::: Exercise data

Lemma history_rows log V k r :
  vault_history log V → V !! k = Some r → ∃ i, i ∈ log ∧ row_of i k r.
Proof.
  intros Hh. revert k r. induction Hh as [|log V F o Hh IH]; intros k r Hl; [done|].
  assert (∀ r0, V !! k = Some r0 → (∀ i, row_of i k r0 → row_of i k r) → ∃ i, i ∈ log ∧ row_of i k r) as Hkeep.
  { intros r0 H0 Hi. destruct (IH k r0 H0) as (i & ? & ?). eauto. }
  destruct o as [i|now t a s|now|now days]; simpl in Hl.
  - unfold run_insertion in Hl.
    destruct (insert_mapping _ _ _ _ _ _ _ _ _ _ _ _ V) as [[[]|e] V'] eqn:E; simpl in Hl.
    + apply insert_mapping_ok in E as (c & Hc & ->).
      apply lookup_insert_Some in Hl as [[<- <-]|[_ Hl]].
      * exists i. split; [left|]. by repeat split.
      * destruct (IH k r Hl) as (j & ? & ?). exists j. split; [by right|done].
    + apply insert_mapping_err in E as ->. destruct (IH k r Hl) as (j & ? & ?). exists j. split; [by right|done].
  - unfold record_reveal in Hl. destruct (db_fails F); [by apply (Hkeep r)|].
    simpl in Hl. rewrite map_lookup_imap in Hl. apply bind_Some in Hl as (r0 & H0 & Hr). simplify_eq.
    apply (Hkeep r0 H0). destruct (row_matches _ _ _ _); done.
  - unfold mark_expired in Hl. destruct (db_fails F); [by apply (Hkeep r)|].
    simpl in Hl. rewrite lookup_fmap in Hl. apply fmap_Some in Hl as (r0 & H0 & ->).
    apply (Hkeep r0 H0). by destruct (to_mark now r0).
  - unfold purge_expired in Hl. destruct (db_fails F); [by apply (Hkeep r)|].
    simpl in Hl. apply map_lookup_filter_Some in Hl as [H0 _]. by apply (Hkeep r).
Qed.
(* ===== verification/Identity.v ===== *)
(** * Identity rules (crates/duduclaw-redaction/src/rules/identity.rs)

    The display names of the known people as keywords.  The rule keeps a
    snapshot of the names and scans the people directory again when the
    directory's modification time has changed or the snapshot is too old.
    What the clock, the directory and the identity provider answer at the
    successive readings are arguments; times are milliseconds. *)

From S2P Require Import Prelude.
From S2P Require Import Bytes.
From S2P Require Import Utf8.
From S2P Require Import Chars.
From S2P Require Import RedactToken.
From S2P Require Import Vault.
From S2P Require Import RedactEngine.
From S2P Require Import Redaction.
From S2P Require Import RuleSpecs.
From S2P Require Import Keyword.

Definition SOURCE_WIKI : bytes := b "wiki".
Definition DEFAULT_REFRESH_INTERVAL : Z := 60 * 1000.

(** [str::to_lowercase]. *)
Class StrLower := { str_lower : ustr → ustr }.

Record Snapshot := {
  scanned_at : Z;
  dir_mtime : option Z;
  names : list bytes;
}.

Record IdentityRule := {
  id_spec : RuleSpec;
  refresh_interval : Z;
  snapshot : Snapshot;
}.

(** [Vec::dedup]. *)
Fixpoint dedup_adjacent (l : list bytes) : list bytes :=
  match l with
  | x :: ((y :: _) as r) => if ustr_eqb x y then dedup_adjacent r else x :: dedup_adjacent r
  | _ => l
  end.

(** The display names the provider lists, as needles. *)
Definition name_needle `{StrLower} (display_name : ustr) : option bytes :=
  let name := str_lower (trim display_name) in
  if is_empty name then None else Some (utf8_encode name).
Definition scan_needles `{StrLower} (people : list ustr) : list bytes :=
  dedup_adjacent (stable_sort ustr_leb (omap name_needle people)).

(** [Instant::elapsed] saturates. *)
Definition is_stale (snap : Snapshot) (current_mtime : option Z) (now interval : Z) : bool :=
  negb (bool_decide (current_mtime = dir_mtime snap)) || (interval <=? Z.max 0 (now - scanned_at snap)).

(** What compiling reads. *)
Record compile_reads := { is_dir : bool; listed : list ustr; mtime_after : option Z; at_ : Z; shown_path : bytes }.

Section identity.
Context `{StrLower} `{CharLower} `{RuleDebug}.

Definition IdentityRule_compile (s : RuleSpec) (interval : Z) (R : compile_reads) : result IdentityRule RedactionError :=
  match kind s with
  | KindIdentity source =>
      let source := trim_bytes source in
      if negb (is_empty source) && negb (ustr_eqb source SOURCE_WIKI) then
        Err (RuleCompile (spec_id s)
               (b "unknown identity source '" ++ source ++ b "' — only " ++ dquote ++ b "wiki" ++ dquote
                ++ b " is supported in this build"))
      else if negb (is_dir R) then
        Err (RuleCompile (spec_id s)
               (b "identity people directory not found: " ++ shown_path R
                ++ b " (expected <home>/shared/wiki/identity/people)"))
      else
        Ok {| id_spec := s; refresh_interval := interval;
              snapshot := {| scanned_at := at_ R; dir_mtime := mtime_after R; names := scan_needles (listed R) |} |}
  | other => Err (RuleCompile (spec_id s) (b "expected Identity kind, got " ++ debug_kind other))
  end.

(** What one call reads: under the read lock, again under the write lock, and
    after the scan. *)
Record match_reads := {
  mtime_1 : option Z; now_1 : Z;
  mtime_2 : option Z; now_2 : Z;
  people_2 : list ustr; now_3 : Z;
}.

(** [refresh_if_stale], run by one thread; [other] is what another thread
    leaves between the two locks. *)
Definition refresh_if_stale (interval : Z) (R : match_reads) (other : Snapshot → Snapshot) (snap : Snapshot) : Snapshot :=
  if negb (is_stale snap (mtime_1 R) (now_1 R) interval) then snap
  else
    let snap := other snap in
    if negb (is_stale snap (mtime_2 R) (now_2 R) interval) then snap
    else {| scanned_at := now_3 R; dir_mtime := mtime_2 R; names := scan_needles (people_2 R) |}.

(** [match_text] of the rule. *)
Definition identity_match (r : IdentityRule) (R : match_reads) (other : Snapshot → Snapshot) (text : bytes)
    : option (list Match) * IdentityRule :=
  let snap := refresh_if_stale (refresh_interval r) R other (snapshot r) in
  (if is_empty (names snap) then Some [] else match_needles text (names snap) false,
   {| id_spec := id_spec r; refresh_interval := refresh_interval r; snapshot := snap |}).

(** ** The needles of a scan *)

Lemma elem_of_dedup_adjacent x l : x ∈ dedup_adjacent l ↔ x ∈ l.
Proof.
  induction l as [|y l IH]; [done|]. destruct l as [|z l]; [done|]. cbn [dedup_adjacent].
  destruct (ustr_eqb y z) eqn:E.
  - apply bool_decide_eq_true in E as ->. rewrite IH, !elem_of_cons. tauto.
  - rewrite elem_of_cons, IH, !elem_of_cons. tauto.
Qed.

Lemma elem_of_scan_needles w people :
  w ∈ scan_needles people ↔ ∃ p, p ∈ people ∧ str_lower (trim p) ≠ [] ∧ w = utf8_encode (str_lower (trim p)).
Proof.
  unfold scan_needles. rewrite elem_of_dedup_adjacent, (stable_sort_Permutation ustr_leb), list_elem_of_omap.
  unfold name_needle. split.
  - intros (p & Hp & Hw). exists p. destruct (str_lower (trim p)); cbn in Hw; by simplify_eq.
  - intros (p & Hp & Hne & ->). exists p. split; [done|]. by destruct (str_lower (trim p)).
Qed.

(** The names as texts. *)
Lemma scan_needles_texts people :
  ∃ Ns, scan_needles people = map utf8_encode Ns ∧ Forall (λ n : ustr, n ≠ []) Ns.
Proof.
  assert (∀ l, (∀ w, w ∈ l → ∃ n : ustr, n ≠ [] ∧ w = utf8_encode n) →
    ∃ Ns, l = map utf8_encode Ns ∧ Forall (λ n : ustr, n ≠ []) Ns) as Hl.
  { induction l as [|w l IH]; intros Hw; [exists []; split; [done|constructor]|].
    destruct (Hw w) as (n & Hn & ->); [by left|]. destruct IH as (Ns & -> & HNs); [intros; apply Hw; by right|].
    exists (n :: Ns). split; [done|by constructor]. }
  apply Hl. intros w (p & _ & Hne & ->)%elem_of_scan_needles. by eexists.
Qed.

(** A snapshot scanned by this program. *)
Definition scanned (snap : Snapshot) : Prop := ∃ people, names snap = scan_needles people.

(** The names of known people are found: after a call, the snapshot is not
    stale by the readings the call made last (it is another thread's fresh
    one or a scan of this call); the call does not panic; and wherever a
    piece of the text equals, up to the case of single characters, a listed
    name whose lower-case form is that of its characters one by one, and
    stands as keywords must, it is matched. *)
Theorem people_found (r : IdentityRule) (R : match_reads) other (T : ustr) ms r' :
  scanned (snapshot r) → (∀ s, scanned s → scanned (other s)) →
  identity_match r R other (utf8_encode T) = (ms, r') →
  ∃ found, ms = Some found
    ∧ scanned (snapshot r')
    ∧ (is_stale (snapshot r') (mtime_1 R) (now_1 R) (refresh_interval r) = false
       ∨ is_stale (snapshot r') (mtime_2 R) (now_2 R) (refresh_interval r) = false
       ∨ (dir_mtime (snapshot r') = mtime_2 R ∧ scanned_at (snapshot r') = now_3 R
          ∧ names (snapshot r') = scan_needles (people_2 R)))
    ∧ ∀ people p A B C, names (snapshot r') = scan_needles people → p ∈ people → trim p ≠ [] →
        str_lower (trim p) = map fold_char (trim p) →
        T = A ++ B ++ C → map fold_char B = map fold_char (trim p) →
        findable (utf8_encode (map fold_char T)) (utf8_encode (map fold_char B)) (length (utf8_encode A)) →
        ∃ m, m ∈ found ∧ (RedactEngine.start m ≤ length (utf8_encode A) < RedactEngine.end_ m)%nat.
Proof.
  intros Hsc Hother. unfold identity_match.
  set (snap := refresh_if_stale (refresh_interval r) R other (snapshot r)). intros [= <- <-]. cbn [snapshot].
  assert (scanned snap ∧ (is_stale snap (mtime_1 R) (now_1 R) (refresh_interval r) = false
    ∨ is_stale snap (mtime_2 R) (now_2 R) (refresh_interval r) = false
    ∨ (dir_mtime snap = mtime_2 R ∧ scanned_at snap = now_3 R ∧ names snap = scan_needles (people_2 R)))) as [Hs Hfresh].
  { subst snap. unfold refresh_if_stale. cbv zeta.
    destruct (is_stale (snapshot r) _ _ _) eqn:E1; cbn [negb]; [|by auto].
    destruct (is_stale (other (snapshot r)) _ _ _) eqn:E2; cbn [negb]; [|by auto].
    split; [by eexists|]. by right; right. }
  clearbody snap. destruct Hs as [people0 Hn0]. destruct (scan_needles_texts people0) as (Ns & HNs & Hne).
  destruct (match_needles_spec false T Ns Hne) as (found & Hf & _ & Hcomp). rewrite <- HNs, <- Hn0 in Hf.
  assert ((if is_empty (names snap) then Some [] else match_needles (utf8_encode T) (names snap) false) = Some found) as ->.
  { destruct (names snap) eqn:En; [|done]. cbn. unfold match_needles in Hf. cbn in Hf. congruence. }
  exists found. split_and!; [done|by exists people0|done|].
  intros people p A B C Hpn Hp Hpt Hlow -> HB Hfind.
  assert (utf8_encode (map fold_char (trim p)) ∈ map utf8_encode Ns) as Hin.
  { rewrite <- HNs, <- Hn0, Hpn. apply elem_of_scan_needles. exists p. rewrite Hlow.
    split_and!; [done|by destruct (trim p)|done]. }
  apply list_elem_of_fmap in Hin as (n & Hn & HnN). apply (f_equal utf8_decode) in Hn. rewrite !utf8_decode_encode in Hn. subst n.
  rewrite <- (map_len fold_char fold_char_len A) in Hfind |- *.
  destruct (Hcomp (map fold_char B) (map fold_char A) (map fold_char C)) as (m & Hm & Hrange & _); [by rewrite HB| |done|].
  - by rewrite !map_app.
  - by exists m.
Qed.
End identity.

(** ** Concrete runs *)

(** [to_lowercase] of the same alphabet as [demo_lower]. *)
Definition demo_str_lower : StrLower := {| str_lower s := concat (map (char_lower (CharLower := demo_lower)) s) |}.

Definition identity_spec : RuleSpec := {|
  spec_id := b "people"; spec_category := b "PERSON"; spec_scope := Owner; spec_priority := 70; spec_stable := false;
  spec_system_prompt := false; enabled := true; kind := KindIdentity []
|}.
Definition demo_identity (people : list ustr) : IdentityRule := {|
  id_spec := identity_spec; refresh_interval := DEFAULT_REFRESH_INTERVAL;
  snapshot := {| scanned_at := 0; dir_mtime := Some 7; names := scan_needles (H := demo_str_lower) people |}
|}.
Definition quiet_reads (now : Z) : match_reads :=
  {| mtime_1 := Some 7; now_1 := now; mtime_2 := Some 7; now_2 := now; people_2 := []; now_3 := now |}.
Definition demo_people : list ustr := [u "Ann Lee"; u "王小明"].

Lemma people_found_witness :
  ∃ found, (identity_match (H := demo_str_lower) (H0 := demo_lower) (demo_identity demo_people) (quiet_reads 1000) id
              (utf8_encode (u "to ANN LEE!"))).1 = Some found
    ∧ ∃ m, m ∈ found ∧ (RedactEngine.start m ≤ 3)%nat.
Proof.
  destruct (identity_match (H := demo_str_lower) (H0 := demo_lower) (demo_identity demo_people) (quiet_reads 1000) id
              (utf8_encode (u "to ANN LEE!"))) as [ms r'] eqn:E.
  assert (names (snapshot r') = scan_needles (H := demo_str_lower) demo_people) as Hn
    by (apply (f_equal snd) in E; cbn [snd] in E; subst r'; vm_compute; reflexivity).
  destruct (people_found (H := demo_str_lower) (H0 := demo_lower) (demo_identity demo_people) (quiet_reads 1000) id
    (u "to ANN LEE!") ms r') as (found & -> & _ & _ & Hf).
  - exists demo_people. reflexivity.
  - intros s Hs. exact Hs.
  - exact E.
  - exists found. split; [reflexivity|].
    destruct (Hf demo_people (u "Ann Lee") (u "to ") (u "ANN LEE") (u "!")) as (m & Hm & Hr & _).
    + exact Hn.
    + by left.
    + vm_compute. discriminate.
    + vm_compute. reflexivity.
    + vm_compute. reflexivity.
    + vm_compute. reflexivity.
    + split; [vm_compute; reflexivity|]. intros _. right. vm_compute. reflexivity.
    + exists m. split; [exact Hm|]. vm_compute in Hr |- *. exact Hr.
Defined.

(** A person whose name has a character that lower case makes longer is never
    found, not even spelled as listed: the names are folded with
    [to_lowercase], the text with the folding that keeps such characters. *)
Lemma dotted_name_never_found :
  let person := [304; 112; 101; 107]%N in
  (identity_match (H := demo_str_lower) (H0 := demo_lower) (demo_identity [person]) (quiet_reads 1000) id
     (utf8_encode person)).1 = Some [].
Proof. vm_compute. reflexivity. Qed.

(** A keyword rule finds the same name. *)
Example dotted_keyword_found :
  let r := demo_keyword_rule [[304; 112; 101; 107]%N] false in
  option_map length (match_needles (H := demo_lower) (utf8_encode [304; 112; 101; 107]%N) (needles r) false) = Some 1%nat.
Proof. vm_compute. reflexivity. Qed.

::::::

• _Work task_
Review the material and copy each line in which the word "directory" appears.

• _Task response_
    snapshot of the names and scans the people directory again when the
    directory's modification time has changed or the snapshot is too old.
    What the clock, the directory and the identity provider answer at the
               (b "identity people directory not found: " ++ shown_path R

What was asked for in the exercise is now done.